Problem statement —
Search the listing below for the line containing "Z.of_int <$> NilZero.int_of_string s.". From there through the line containing "Variable config : Config.", transcribe every line exactly, both ends included.

Source material —
(** A write of [save_best.pth]. *)
Definition is_best_save (ev : Ev) : bool :=
  match ev with
  | EvSaveCheckpoint path _ _ _ => String.eqb path (best_checkpoint_path config)
  | _ => false
  end.

(** A write of the periodic checkpoint file of the epoch it stores. *)
Definition is_periodic_save (ev : Ev) : bool :=
  match ev with
  | EvSaveCheckpoint path epoch _ _ =>
      String.eqb path (periodic_checkpoint_path config epoch)
  | _ => false
  end.

Definition count (p : Ev → bool) (evs : list Ev) : nat :=
  length (List.filter p evs).

End Trace.

(** The last [n] elements of a list, all of it when it has fewer. *)
Definition last_n {A : Type} (n : nat) (l : list A) : list A :=
  drop (length l - n) l.

(** The integer a decimal numeral denotes, leading zeros allowed. *)
Definition read_number (s : string) : option Z :=
  Z.of_int <$> NilZero.int_of_string s.

(** ** One epoch in closed form

    What [run_epoch] computes from the store [s] when the training loader
    exists and the assertion of line 108 has passed: the heaps between the
    calls, the calls made, the store left and the result. *)

Section Summary.

Context {Loader Heap ModelDict OptimDict : Type}.
Variable W : World Loader Heap ModelDict OptimDict.
Variable config : Config.
Variable data_loaders : gmap string Loader.
Variable scheduler : Scheduler.
Variable epoch : Z.
Variable s : Store Heap.
Variable train_loader : Loader.

Definition is_plateau : bool := String.eqb (lr_scheduler config) "plateau".

Definition trained : EpochResult * Heap :=
  train_epoch W train_loader epoch (heap s).

Definition validated : option (EpochResult * Heap) :=
  match data_loaders !! "validation" with
  | Some dl => Some (validation_epoch W dl epoch trained.2)
  | None => None
  end.

Definition validation_events : list (Event Loader ModelDict OptimDict) :=
  match data_loaders !! "validation" with
  | Some dl =>
      [EvValidationEpoch epoch dl (validation_epoch W dl epoch trained.2).1]
  | None => []
  end.

Definition heap_after_phases : Heap :=
  match validated with
  | Some v => v.2
  | None => trained.2
  end.

Definition step_arg : StepArg :=
  match validated with
  | Some v => if is_plateau then ArgLoss (result_loss v.1) else ArgEpoch epoch
  | None => ArgEpoch epoch
  end.

Definition heap_stepped : Heap :=
  scheduler_step W scheduler step_arg heap_after_phases.

Definition improved : bool :=
  match validated with
  | Some v => Py.float_gt (result_acc v.1) (best_val_acc s)
  | None => false
  end.

Definition best_save : Event Loader ModelDict OptimDict :=
  EvSaveCheckpoint (best_checkpoint_path config) epoch
    (model_state_dict W heap_stepped) (optimizer_state_dict W heap_stepped).

Definition best_events : list (Event Loader ModelDict OptimDict) :=
  if improved then [best_save] else [].

Definition heap_after_best : Heap :=
  if improved then
    save_checkpoint W (best_checkpoint_path config) epoch
      (model_state_dict W heap_stepped) (optimizer_state_dict W heap_stepped)
      heap_stepped
  else heap_stepped.

Definition periodic_due : bool :=
  negb (checkpoint_frequency config =? 0)
  && (epoch `mod` checkpoint_frequency config =? 0).

Definition periodic_save : Event Loader ModelDict OptimDict :=
  EvSaveCheckpoint (periodic_checkpoint_path config epoch) epoch
    (model_state_dict W heap_after_best)
    (optimizer_state_dict W heap_after_best).

Definition periodic_events : list (Event Loader ModelDict OptimDict) :=
  if periodic_due then [periodic_save; EvCleanupCheckpointDir] else [].

Definition heap_after_periodic : Heap :=
  if periodic_due then
    cleanup_checkpoint_dir W
      (save_checkpoint W (periodic_checkpoint_path config epoch) epoch
         (model_state_dict W heap_after_best)
         (optimizer_state_dict W heap_after_best) heap_after_best)
  else heap_after_best.

Definition store_after : Store Heap := {|
  heap := heap_after_periodic;
  val_loss :=
    match validated with
    | Some v => Some (result_loss v.1)
    | None => val_loss s
    end;
  val_acc :=
    match validated with
    | Some v => Some (result_acc v.1)
    | None => val_acc s
    end;
  val_acc_history :=
    match validated with
    | Some v => val_acc_history s ++ [result_acc v.1]
    | None => val_acc_history s
    end;
  best_val_acc :=
    match validated with
    | Some v => if improved then result_acc v.1 else best_val_acc s
    | None => best_val_acc s
    end
|}.

(** The test of lines 197-199 on a store. *)
Definition stop_test (st : Store Heap) : bool :=
  (early_stopping_patience config <? epoch)
  && Py.all (λ acc, Py.float_lt acc (best_val_acc st))
       (Py.slice_from (val_acc_history st)
          (- early_stopping_patience config)).

Definition epoch_result : Py.Exn + bool :=
  if checkpoint_frequency config =? 0 then inl Py.ZeroDivisionError
  else inr (stop_test store_after).

Definition epoch_events : list (Event Loader ModelDict OptimDict) :=
  EvTrainEpoch epoch train_loader trained.1
    :: validation_events
    ++ [EvSchedulerStep scheduler step_arg]
    ++ best_events ++ periodic_events.

End Summary.

(** ** The early-stopping sentence of the specification, read literally

    "The loop stops early exactly when the epoch index exceeds the patience
    and each of the last [early_stopping_patience] recorded validation
    accuracies is strictly below the best validation accuracy seen so
    far", for every iteration of a run. *)
Definition stops_on_last_window {Loader Heap ModelDict OptimDict : Type}
    (config : Config) (r : Run Loader Heap ModelDict OptimDict) : Prop :=
  ∀ (i : nat) (rec : EpochRecord Loader Heap ModelDict OptimDict),
    log r !! i = Some rec →
    result rec = inr true ↔
    early_stopping_patience config < ep rec
    ∧ Forall (λ acc, Py.float_lt acc (best_val_acc (after rec)) = true)
        (last_n (Z.to_nat (early_stopping_patience config))
           (val_acc_history (after rec))).

(** ** Reading a whole run *)

Section WholeRun.

Context {Loader Heap ModelDict OptimDict : Type}.

(** All the calls of a run, in the order they were made. *)
Definition trace (r : Run Loader Heap ModelDict OptimDict)
    : list (Event Loader ModelDict OptimDict) :=
  concat (events <$> log r).

(** The accuracies the validation calls of a trace returned. *)
Definition validation_accs (evs : list (Event Loader ModelDict OptimDict))
    : list float :=
  omap (λ ev, match ev with
              | EvValidationEpoch _ _ r => Some (result_acc r)
              | _ => None
              end) evs.

(** The epochs the training calls of a trace were given. *)
Definition train_epochs (evs : list (Event Loader ModelDict OptimDict))
    : list Z :=
  omap (λ ev, match ev with
              | EvTrainEpoch e _ _ => Some e
              | _ => None
              end) evs.

(** The epochs the validation calls of a trace were given. *)
Definition validation_epochs (evs : list (Event Loader ModelDict OptimDict))
    : list Z :=
  omap (λ ev, match ev with
              | EvValidationEpoch e _ _ => Some e
              | _ => None
              end) evs.

End WholeRun.

(** What lines 182-187 make of [best_val_acc] when a new accuracy comes
    in, and the result of doing so along a history, from the 0.0 of
    line 126. *)
Definition keep_best (best acc : float) : float :=
  if Py.float_gt acc best then acc else best.

Definition running_best (history : list float) : float :=
  fold_left keep_best history 0%float.

(** ** The end of the script

    Lines 50-54 create the summary writer, or bind [writer] to [None] when
    [config.no_tensorboard] is set; lines 206-210, reached unless the loop
    raised, export its scalars and close it.  The three options of
    [config] read there are parameters. *)

Inductive Writer : Type :=
| SummaryWriter (log_dir : string).

Inductive ScriptExn : Type :=
| LoopRaised (e : Py.Exn)
| AttributeError (type_name attribute : string).

Inductive ClosingEvent : Type :=
| EvExportScalarsToJson (writer : Writer) (path : string)
| EvWriterClose (writer : Writer).

(** Lines 50-54. *)
Definition make_writer (no_tensorboard : bool) (log_dir : string)
    : option Writer :=
  if negb no_tensorboard then Some (SummaryWriter log_dir) else None.

Section Closing.

Context {Loader Heap ModelDict OptimDict : Type}.
Variable W : World Loader Heap ModelDict OptimDict.

(** The two methods of the writer the script calls. *)
Variable export_scalars_to_json : Writer → string → Heap → Heap.
Variable writer_close : Writer → Heap → Heap.

(** A run of the script: the loop, the calls made after it, the heap they
    leave, and the exception that ended the script ([None] when it printed
    its last line). *)
Record ScriptRun : Type := {
  training : Run Loader Heap ModelDict OptimDict;
  closing : list ClosingEvent;
  closed_heap : Heap;
  ended : option ScriptExn
}.

(** Lines 206-210. *)
Definition close_script (writer : option Writer) (save_dir : string)
    (r : Run Loader Heap ModelDict OptimDict) : ScriptRun :=
  match outcome r with
  | Raised e =>
      {| training := r; closing := []; closed_heap := heap (final r);
         ended := Some (LoopRaised e) |}
  | _ =>
      match writer with
      | None =>
          {| training := r; closing := []; closed_heap := heap (final r);
             ended :=
               Some (AttributeError "NoneType" "export_scalars_to_json") |}
      | Some w =>
          let path := Py.os_path_join save_dir "all_scalars.json" in
          {| training := r;
             closing := [EvExportScalarsToJson w path; EvWriterClose w];
             closed_heap :=
               writer_close w (export_scalars_to_json w path (heap (final r)));
             ended := None |}
      end
  end.
Lemma pack_pairs_spec (n : nat) (codes : list Z) :
  length codes = (2 * n)%nat -> Forall is_code codes ->
  pack_pairs codes = Ok (spec_pack codes) /\
  length (spec_pack codes) = n /\ forallb is_byte (spec_pack codes) = true.
Proof.
  revert codes. induction n as [|n IH]; intros codes Hlen Hall.
  - destruct codes; [|discriminate]. repeat split; reflexivity.
  - destruct codes as [|hi [|lo rest]]; simpl in Hlen; try lia.
    apply Forall_cons in Hall as [Hhi Hall]. apply Forall_cons in Hall as [Hlo Hall].
    destruct (IH rest ltac:(lia) Hall) as (Hrest & Hlen' & Hbytes).
    destruct (nibble_byte hi lo Hhi Hlo) as [Heq Hb].
    assert (Hspec : spec_pack (hi :: lo :: rest) = (hi * 16 + lo) :: spec_pack rest).
    { unfold spec_pack. cbn [length].
      replace (S (S (length rest)) / 2)%nat with (S (length rest / 2)).
      2:{ change (S (S (length rest))) with (2 + length rest)%nat.
          replace (2 + length rest)%nat with (1 * 2 + length rest)%nat by lia.
          rewrite Nat.div_add_l by lia. lia. }
      cbn [seq fmap list_fmap]. f_equal.
      rewrite <- seq_shift, <- list_fmap_compose.
      apply list_fmap_ext. intros i x _. unfold compose.
      replace (2 * S x)%nat with (S (S (2 * x))) by lia.
      replace (2 * S x + 1)%nat with (S (S (2 * x + 1))) by lia.
      reflexivity. }
    rewrite Hspec. cbn [pack_pairs]. rewrite Hrest, bind_Ok, Heq.
    repeat split.
    + cbn [length]. lia.
    + cbn [forallb]. rewrite <- Heq, Hb. exact Hbytes.
Qed.

Lemma pack_adpcm_spec (n : nat) (codes : list Z) :
  length codes = (2 * n)%nat -> Forall is_code codes ->
  pack_adpcm codes = Ok (spec_pack codes) /\ length (spec_pack codes) = n.
Proof.
  intros Hlen Hall.
  destruct (pack_pairs_spec n codes Hlen Hall) as (Hp & Hl & Hb).
  unfold pack_adpcm. rewrite Hp, bind_Ok. unfold py_bytes. rewrite Hb. auto.
Qed.

Lemma half_of_blocks (m : nat) :
  (m mod 512 = 0)%nat -> (m = 2 * (m / 2) /\ (m / 2) mod 256 = 0)%nat.
Proof.
  intros Hm.
  apply Nat.Div0.div_exact in Hm.
  set (q := (m / 512)%nat) in *.
  assert (Hhalf : (m / 2 = 256 * q)%nat).
  { rewrite Hm. replace (512 * q)%nat with ((256 * q) * 2)%nat by lia.
    apply Nat.div_mul. lia. }
  rewrite Hhalf. split; [lia|].
  rewrite Nat.mul_comm. apply Nat.Div0.mod_mul.
Qed.
(** * VulkanHostDisplay: a shallow embedding of
      src/frontend-common/vulkan_host_display.cpp

    The display object is a record of its member variables.  Every method
    is a computation in a small state-and-fault monad over a [World]: the
    display together with the chronological trace of the calls it made to
    its collaborators (the Vulkan context, the swap chain, the allocator,
    the shader cache, ImGui) and the allocator's live buffers.  A method
    returns, or stops on a fault: a Panic, a failed Assert, a null
    dereference or an index out of bounds.

    The collaborators are not part of this file.  Their answers are taken
    from an [Externals] instance: each answer may depend on the whole trace
    so far, so any sequence of driver answers is the behaviour of some
    instance, and a theorem quantified over the instance covers every run.

    Modelled: ChangeRenderWindow, ResizeRenderWindow, SupportsFullscreen,
    IsFullscreen, SetFullscreen, DestroyRenderSurface, CreateRenderDevice,
    HasRenderSurface, GetRenderPassForDisplay, DestroyStagingBuffer,
    DownloadTexture, CheckStagingBufferSize, Render, RenderScreenshot,
    BeginSwapChainRenderPass, both RenderDisplay, RenderImGui, both
    RenderSoftwareCursor, SetPostProcessingChain,
    CheckPostProcessingRenderTargets and ApplyPostProcessingChain.  Loops
    and the stretches of a method that an early return skips are
    definitions of their own, named in lower case.

    Left out of the trace: log messages, debug scopes and object names.
    Commands are recorded into the context's current command buffer, whose
    handle is not tracked.  Floating-point push constants are not
    computed.

    Modelled besides: SupportsTextureFormat, in the same monad; the move
    constructor of PostProcessingStage (its destructor is
    [destroy_stage]); and, as functions that return their result together
    with the calls they made, since those calls go to collaborators of
    their own (the Vulkan loader, the texture being built): CreateTexture,
    StaticGetAdapterAndModeList and GetAdapterAndModeList.

    The file has the model first, then the collaborators used in examples
    and the vocabulary of the statements, then the lemmas and theorems:
    those of the render window, of Render, of the staging buffer, of
    screenshots and of the post-processing chain, and after them the
    further properties of the same methods: texture formats, the adapter
    list, the staging buffer as the allocator sees it, render passes in
    the command stream, what Render presents, the render targets of the
    chain and the stages SetPostProcessingChain builds. *)

From Stdlib Require Import ZArith List Bool Lia String.
From stdpp Require Import base option list gmap.
Import ListNotations.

Written answer —
  Z.of_int <$> NilZero.int_of_string s.

(** ** One epoch in closed form

    What [run_epoch] computes from the store [s] when the training loader
    exists and the assertion of line 108 has passed: the heaps between the
    calls, the calls made, the store left and the result. *)

Section Summary.

Context {Loader Heap ModelDict OptimDict : Type}.
Variable W : World Loader Heap ModelDict OptimDict.
Variable config : Config.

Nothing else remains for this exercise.